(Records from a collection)
═══

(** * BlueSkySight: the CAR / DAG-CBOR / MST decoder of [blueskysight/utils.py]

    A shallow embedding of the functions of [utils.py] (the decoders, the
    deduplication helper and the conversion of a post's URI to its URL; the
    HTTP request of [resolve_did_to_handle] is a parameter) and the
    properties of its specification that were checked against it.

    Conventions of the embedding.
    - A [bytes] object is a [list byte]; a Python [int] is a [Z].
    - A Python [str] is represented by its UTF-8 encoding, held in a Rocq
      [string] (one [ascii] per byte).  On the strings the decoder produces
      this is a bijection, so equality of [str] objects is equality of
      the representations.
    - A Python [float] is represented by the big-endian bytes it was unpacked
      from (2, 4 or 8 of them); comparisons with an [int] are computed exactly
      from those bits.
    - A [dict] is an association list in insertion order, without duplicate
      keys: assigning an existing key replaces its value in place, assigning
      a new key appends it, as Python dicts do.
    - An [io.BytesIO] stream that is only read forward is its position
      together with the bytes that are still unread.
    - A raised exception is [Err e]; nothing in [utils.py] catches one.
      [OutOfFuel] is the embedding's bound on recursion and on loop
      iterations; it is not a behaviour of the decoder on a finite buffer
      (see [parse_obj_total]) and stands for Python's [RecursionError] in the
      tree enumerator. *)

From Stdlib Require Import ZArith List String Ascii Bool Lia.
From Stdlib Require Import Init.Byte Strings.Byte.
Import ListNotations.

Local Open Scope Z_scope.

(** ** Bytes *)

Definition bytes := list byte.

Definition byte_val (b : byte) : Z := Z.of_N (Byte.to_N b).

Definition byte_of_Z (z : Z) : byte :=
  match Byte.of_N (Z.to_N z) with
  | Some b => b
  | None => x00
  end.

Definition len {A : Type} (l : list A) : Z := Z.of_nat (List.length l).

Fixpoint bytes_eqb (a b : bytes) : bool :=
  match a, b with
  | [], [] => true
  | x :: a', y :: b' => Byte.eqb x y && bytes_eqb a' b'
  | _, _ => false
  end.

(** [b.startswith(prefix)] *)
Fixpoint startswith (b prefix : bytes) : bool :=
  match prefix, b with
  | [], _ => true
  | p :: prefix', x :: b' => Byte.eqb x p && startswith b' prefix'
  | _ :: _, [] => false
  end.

═══

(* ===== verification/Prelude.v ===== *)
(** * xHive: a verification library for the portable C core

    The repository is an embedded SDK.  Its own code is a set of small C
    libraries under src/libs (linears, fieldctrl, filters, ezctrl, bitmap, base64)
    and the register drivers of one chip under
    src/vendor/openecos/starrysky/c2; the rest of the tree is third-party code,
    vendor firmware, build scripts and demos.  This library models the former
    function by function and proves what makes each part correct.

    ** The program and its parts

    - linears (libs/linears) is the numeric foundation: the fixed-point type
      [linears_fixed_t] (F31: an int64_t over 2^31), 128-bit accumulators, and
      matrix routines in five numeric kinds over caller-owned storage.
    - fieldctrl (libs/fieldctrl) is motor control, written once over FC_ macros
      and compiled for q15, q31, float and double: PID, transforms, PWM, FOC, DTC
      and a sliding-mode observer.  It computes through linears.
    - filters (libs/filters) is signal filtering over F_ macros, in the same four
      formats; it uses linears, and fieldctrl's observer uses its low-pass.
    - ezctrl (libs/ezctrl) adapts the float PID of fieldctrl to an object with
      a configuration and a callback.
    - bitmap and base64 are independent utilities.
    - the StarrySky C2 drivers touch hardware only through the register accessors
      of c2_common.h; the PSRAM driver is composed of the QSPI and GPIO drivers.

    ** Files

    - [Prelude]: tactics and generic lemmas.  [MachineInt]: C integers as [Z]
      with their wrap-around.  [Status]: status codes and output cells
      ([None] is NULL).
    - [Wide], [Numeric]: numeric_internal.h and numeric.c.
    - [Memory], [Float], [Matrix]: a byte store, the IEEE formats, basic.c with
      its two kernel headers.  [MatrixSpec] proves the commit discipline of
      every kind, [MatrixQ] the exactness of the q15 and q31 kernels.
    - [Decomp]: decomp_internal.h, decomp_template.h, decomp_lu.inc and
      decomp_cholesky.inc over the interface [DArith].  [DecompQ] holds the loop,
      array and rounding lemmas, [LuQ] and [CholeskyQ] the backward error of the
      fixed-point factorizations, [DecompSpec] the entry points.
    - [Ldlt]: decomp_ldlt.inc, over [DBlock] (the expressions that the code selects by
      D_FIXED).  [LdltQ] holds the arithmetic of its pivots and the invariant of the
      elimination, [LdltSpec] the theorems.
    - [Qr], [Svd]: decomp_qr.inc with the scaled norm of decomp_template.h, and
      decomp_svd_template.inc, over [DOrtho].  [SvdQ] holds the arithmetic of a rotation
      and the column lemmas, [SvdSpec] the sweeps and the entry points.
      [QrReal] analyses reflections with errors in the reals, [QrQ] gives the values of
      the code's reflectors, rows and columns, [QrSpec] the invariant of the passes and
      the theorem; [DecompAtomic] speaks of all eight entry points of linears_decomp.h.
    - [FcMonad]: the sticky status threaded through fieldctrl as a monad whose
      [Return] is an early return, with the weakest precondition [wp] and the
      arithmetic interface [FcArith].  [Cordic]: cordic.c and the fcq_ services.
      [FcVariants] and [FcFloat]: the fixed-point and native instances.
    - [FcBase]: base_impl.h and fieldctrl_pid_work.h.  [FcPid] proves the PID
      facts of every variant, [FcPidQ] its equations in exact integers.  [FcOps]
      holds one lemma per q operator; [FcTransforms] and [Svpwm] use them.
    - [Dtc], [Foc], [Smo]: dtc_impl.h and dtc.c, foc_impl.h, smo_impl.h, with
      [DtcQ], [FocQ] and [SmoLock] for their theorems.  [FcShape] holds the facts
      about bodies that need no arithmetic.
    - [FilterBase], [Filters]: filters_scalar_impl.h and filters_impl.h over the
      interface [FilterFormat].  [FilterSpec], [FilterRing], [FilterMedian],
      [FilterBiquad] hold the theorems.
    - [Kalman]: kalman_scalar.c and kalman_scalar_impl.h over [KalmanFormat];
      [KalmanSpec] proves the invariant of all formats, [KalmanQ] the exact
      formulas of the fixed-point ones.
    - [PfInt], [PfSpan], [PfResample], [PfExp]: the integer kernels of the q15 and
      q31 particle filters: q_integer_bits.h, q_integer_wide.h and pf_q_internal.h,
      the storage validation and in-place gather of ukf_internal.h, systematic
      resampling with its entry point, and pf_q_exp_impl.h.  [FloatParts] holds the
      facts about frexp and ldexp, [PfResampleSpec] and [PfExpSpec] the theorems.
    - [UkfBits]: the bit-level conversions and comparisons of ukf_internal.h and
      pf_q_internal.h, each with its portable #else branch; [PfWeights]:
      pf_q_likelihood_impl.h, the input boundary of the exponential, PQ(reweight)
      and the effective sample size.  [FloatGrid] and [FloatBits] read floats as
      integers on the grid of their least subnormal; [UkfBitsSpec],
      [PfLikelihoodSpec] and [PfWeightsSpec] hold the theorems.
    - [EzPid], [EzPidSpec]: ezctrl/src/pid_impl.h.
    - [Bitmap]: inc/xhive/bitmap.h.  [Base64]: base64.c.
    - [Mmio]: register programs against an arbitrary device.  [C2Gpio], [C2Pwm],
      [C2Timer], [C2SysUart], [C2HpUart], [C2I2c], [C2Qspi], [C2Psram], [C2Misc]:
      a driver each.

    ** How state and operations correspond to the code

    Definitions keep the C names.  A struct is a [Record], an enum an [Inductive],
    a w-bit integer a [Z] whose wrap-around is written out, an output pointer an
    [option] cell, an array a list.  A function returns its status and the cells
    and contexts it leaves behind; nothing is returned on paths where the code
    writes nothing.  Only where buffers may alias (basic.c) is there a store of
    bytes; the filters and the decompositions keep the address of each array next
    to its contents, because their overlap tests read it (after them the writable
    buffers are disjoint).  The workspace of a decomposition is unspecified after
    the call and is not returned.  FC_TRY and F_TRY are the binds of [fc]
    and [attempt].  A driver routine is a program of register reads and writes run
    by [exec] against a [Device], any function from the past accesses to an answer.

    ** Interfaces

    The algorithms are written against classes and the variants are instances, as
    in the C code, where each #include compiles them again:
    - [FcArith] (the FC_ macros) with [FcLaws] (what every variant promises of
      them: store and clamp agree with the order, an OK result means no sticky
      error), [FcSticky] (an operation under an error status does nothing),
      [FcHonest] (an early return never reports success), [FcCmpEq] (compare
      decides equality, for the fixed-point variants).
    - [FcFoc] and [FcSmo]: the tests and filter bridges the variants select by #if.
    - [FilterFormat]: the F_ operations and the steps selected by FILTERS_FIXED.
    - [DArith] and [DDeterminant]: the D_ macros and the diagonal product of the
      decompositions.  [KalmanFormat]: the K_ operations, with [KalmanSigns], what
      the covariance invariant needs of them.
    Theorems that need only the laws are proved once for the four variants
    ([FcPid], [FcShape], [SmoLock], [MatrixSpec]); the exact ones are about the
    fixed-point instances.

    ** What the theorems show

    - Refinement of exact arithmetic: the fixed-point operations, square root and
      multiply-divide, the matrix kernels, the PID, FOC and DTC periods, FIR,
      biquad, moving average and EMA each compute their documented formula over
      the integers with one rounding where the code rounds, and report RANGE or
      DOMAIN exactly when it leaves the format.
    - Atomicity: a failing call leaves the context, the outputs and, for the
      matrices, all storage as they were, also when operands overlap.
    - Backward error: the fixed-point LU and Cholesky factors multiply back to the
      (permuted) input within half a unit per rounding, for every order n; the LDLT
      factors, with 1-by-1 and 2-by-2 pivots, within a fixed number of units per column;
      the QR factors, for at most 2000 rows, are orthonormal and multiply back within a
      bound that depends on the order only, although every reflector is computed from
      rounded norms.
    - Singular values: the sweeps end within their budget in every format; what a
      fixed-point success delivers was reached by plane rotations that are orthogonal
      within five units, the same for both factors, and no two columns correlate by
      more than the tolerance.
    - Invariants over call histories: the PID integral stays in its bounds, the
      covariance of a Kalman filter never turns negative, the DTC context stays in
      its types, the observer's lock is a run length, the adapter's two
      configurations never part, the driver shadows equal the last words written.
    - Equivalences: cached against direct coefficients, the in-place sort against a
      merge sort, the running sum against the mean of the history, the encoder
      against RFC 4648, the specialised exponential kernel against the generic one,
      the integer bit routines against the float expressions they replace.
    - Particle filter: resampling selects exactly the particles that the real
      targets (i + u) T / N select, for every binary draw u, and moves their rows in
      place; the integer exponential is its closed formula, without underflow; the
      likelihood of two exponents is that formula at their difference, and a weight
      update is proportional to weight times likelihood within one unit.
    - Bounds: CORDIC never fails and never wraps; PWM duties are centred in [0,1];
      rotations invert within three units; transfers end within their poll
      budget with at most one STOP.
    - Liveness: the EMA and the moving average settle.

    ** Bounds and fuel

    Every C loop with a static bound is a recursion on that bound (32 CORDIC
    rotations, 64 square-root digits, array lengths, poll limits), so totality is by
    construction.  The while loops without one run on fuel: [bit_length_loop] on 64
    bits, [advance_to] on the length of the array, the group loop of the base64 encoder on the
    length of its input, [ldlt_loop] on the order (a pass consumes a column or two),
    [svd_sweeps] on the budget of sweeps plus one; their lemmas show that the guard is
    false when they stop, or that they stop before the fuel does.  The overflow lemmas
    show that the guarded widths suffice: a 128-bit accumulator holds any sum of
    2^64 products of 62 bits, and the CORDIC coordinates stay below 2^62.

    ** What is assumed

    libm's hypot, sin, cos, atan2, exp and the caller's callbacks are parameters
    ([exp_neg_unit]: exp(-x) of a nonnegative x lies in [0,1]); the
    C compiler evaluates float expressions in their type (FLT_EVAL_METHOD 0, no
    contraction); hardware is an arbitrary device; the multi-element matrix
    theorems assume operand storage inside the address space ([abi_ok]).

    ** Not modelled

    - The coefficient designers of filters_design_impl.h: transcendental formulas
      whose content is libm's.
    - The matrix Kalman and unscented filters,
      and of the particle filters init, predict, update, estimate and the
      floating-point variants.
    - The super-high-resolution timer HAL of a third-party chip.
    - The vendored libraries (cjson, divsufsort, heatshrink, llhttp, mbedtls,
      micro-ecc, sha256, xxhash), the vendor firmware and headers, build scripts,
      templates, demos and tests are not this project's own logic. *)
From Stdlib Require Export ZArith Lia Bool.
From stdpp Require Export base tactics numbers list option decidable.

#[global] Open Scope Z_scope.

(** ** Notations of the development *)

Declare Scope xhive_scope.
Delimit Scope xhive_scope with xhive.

═══

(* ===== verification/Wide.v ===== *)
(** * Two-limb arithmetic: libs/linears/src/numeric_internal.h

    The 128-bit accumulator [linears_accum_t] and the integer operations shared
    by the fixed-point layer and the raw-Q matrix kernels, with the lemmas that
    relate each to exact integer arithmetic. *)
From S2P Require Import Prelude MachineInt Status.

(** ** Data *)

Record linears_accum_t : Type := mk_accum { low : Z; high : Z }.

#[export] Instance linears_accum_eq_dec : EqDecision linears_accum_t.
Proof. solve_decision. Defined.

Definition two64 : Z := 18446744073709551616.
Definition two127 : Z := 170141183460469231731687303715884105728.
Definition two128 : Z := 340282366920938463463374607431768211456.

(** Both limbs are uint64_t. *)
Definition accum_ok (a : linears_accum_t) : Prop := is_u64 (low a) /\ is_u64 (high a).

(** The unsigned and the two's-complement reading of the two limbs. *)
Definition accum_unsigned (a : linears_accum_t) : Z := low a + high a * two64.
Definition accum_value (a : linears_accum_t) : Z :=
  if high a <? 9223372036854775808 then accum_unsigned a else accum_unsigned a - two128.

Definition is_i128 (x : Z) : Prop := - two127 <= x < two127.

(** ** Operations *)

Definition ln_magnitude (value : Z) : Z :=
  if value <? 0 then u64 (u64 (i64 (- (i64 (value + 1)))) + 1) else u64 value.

═══

▸ BRIEF
The lines you return should be those above that contain the word "early", every one of them.

▸ ANSWER FOR THE TASK
      [Return] is an early return, with the weakest precondition [wp] and the
      [FcHonest] (an early return never reports success), [FcCmpEq] (compare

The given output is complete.